Celebrating Georges Seurat on his 162nd Birthday
“A Sunday Afternoon on the Island of La Grande Jatte” by Georges Seurat depicts various Parisians from the city relaxing at leisure on a green embankment by the River Seine. It was painted from 1884 to 1886 and is Seurat’s most famous work. It is a founding work of the neo-impressionist movement.
We are particularly fond of the brown dog in this famous piece of art.
Seurat grew up in Paris, France. His parents were wealthy allowing him to focus on his art. He was a quiet and intelligent child who kept to himself. Georges attended the School of Fine Arts in Paris starting in 1878. He also had to serve a year in the military. Upon his return to Paris he continued to refine his art skills. He spent the next two years drawing in black and white.
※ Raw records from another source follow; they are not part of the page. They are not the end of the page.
(** The code unit a one-letter escape stands for. *)
Definition unescape (c : char) : option char :=
  if N.eqb c 34 then Some 34%N          (* quote *)
  else if N.eqb c 92 then Some 92%N     (* backslash *)
  else if N.eqb c 47 then Some 47%N     (* slash *)
  else if N.eqb c 98 then Some 8%N      (* b *)
  else if N.eqb c 102 then Some 12%N    (* f *)
  else if N.eqb c 110 then Some 10%N    (* n *)
  else if N.eqb c 114 then Some 13%N    (* r *)
  else if N.eqb c 116 then Some 9%N     (* t *)
  else None.

(** The characters of a string literal after its opening quote, up to
    and including the closing quote. *)
Fixpoint parse_chars (s : jstring) : option (jstring * jstring) :=
  match s with
  | [] => None
  | c :: s' =>
      if N.eqb c 34 then Some ([], s')
      else if N.eqb c 92 then
        match s' with
        | [] => None
        | e :: s'' =>
            if N.eqb e 117 then
              match s'' with
              | h1 :: h2 :: h3 :: h4 :: s3 =>
                  match hex4 h1 h2 h3 h4 with
                  | Some u =>
                      match parse_chars s3 with
                      | Some (t, r) => Some (u :: t, r)
                      | None => None
                      end
                  | None => None
                  end
              | _ => None
              end
            else
              match unescape e with
              | Some u =>
                  match parse_chars s'' with
                  | Some (t, r) => Some (u :: t, r)
                  | None => None
                  end
              | None => None
              end
        end
      else if N.ltb c 32 then None
      else
        match parse_chars s' with
        | Some (t, r) => Some (c :: t, r)
        | None => None
        end
  end.

(** The longest prefix of decimal digits, as digit values. *)
Fixpoint span_digits (s : jstring) : list N * jstring :=
  match s with
  | c :: s' =>
      if is_digit c
      then let (ds, r) := span_digits s' in ((c - 48)%N :: ds, r)
      else ([], s)
  | [] => ([], [])
  end.

Definition digits_value (ds : list N) : N :=
  fold_left (fun acc d => (acc * 10 + d)%N) ds 0%N.

(** The canonical form of [m / 10^d]. *)
Fixpoint normalize (m : Z) (d : nat) : number :=
  match d with
  | O => Dec m 0
  | S d' => if Z.eqb (m mod 10) 0 then normalize (m / 10) d' else Dec m d
  end.

(** [m * 10^e] as a canonical number. *)
Definition decimal (m : Z) (e : Z) : number :=
  if Z.leb 0 e then Dec (m * 10 ^ e) 0 else normalize m (Z.to_nat (- e)).

(** The integer part: a single zero, or digits not starting with zero. *)
Definition parse_int (s : jstring) : option (list N * jstring) :=
  match s with
  | c :: s' =>
      if N.eqb c 48 then Some ([0%N], s')
      else if is_digit c then Some (span_digits s)
      else None
  | [] => None
  end.

Definition parse_frac (s : jstring) : option (list N * jstring) :=
  match s with
  | c :: s' =>
      if N.eqb c 46 then
        match span_digits s' with
        | ([], _) => None
        | (ds, r) => Some (ds, r)
        end
      else Some ([], s)
  | [] => Some ([], s)
  end.

Definition parse_exp (s : jstring) : option (Z * jstring) :=
  match s with
  | c :: s' =>
      if N.eqb c 101 || N.eqb c 69 then
        let (neg, s1) :=
          match s' with
          | x :: s'' => if N.eqb x 45 then (true, s'')
                        else if N.eqb x 43 then (false, s'')
                        else (false, s')
          | [] => (false, s')
          end in
        match span_digits s1 with
        | ([], _) => None
        | (ds, r) =>
            let e := Z.of_N (digits_value ds) in
            Some (if neg then (- e)%Z else e, r)
        end
      else Some (0%Z, s)
  | [] => Some (0%Z, s)
  end.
In 1884 Georges Seurat began to work on his masterpiece. He would use pointillism to paint a huge painting called Sunday Afternoon on the Island of La Grande Jatte. It would be 6 feet 10 inches tall by 10 feet 1 inches wide, but would be painted entirely with small dots of pure color. The painting was so complex that it took him nearly two years of non-stop work to finish. Each morning he would go to the scene and make sketches. Then in the afternoon he would return to his studio to paint until late at night. He kept the painting a secret, not wanting anyone to know what he was doing.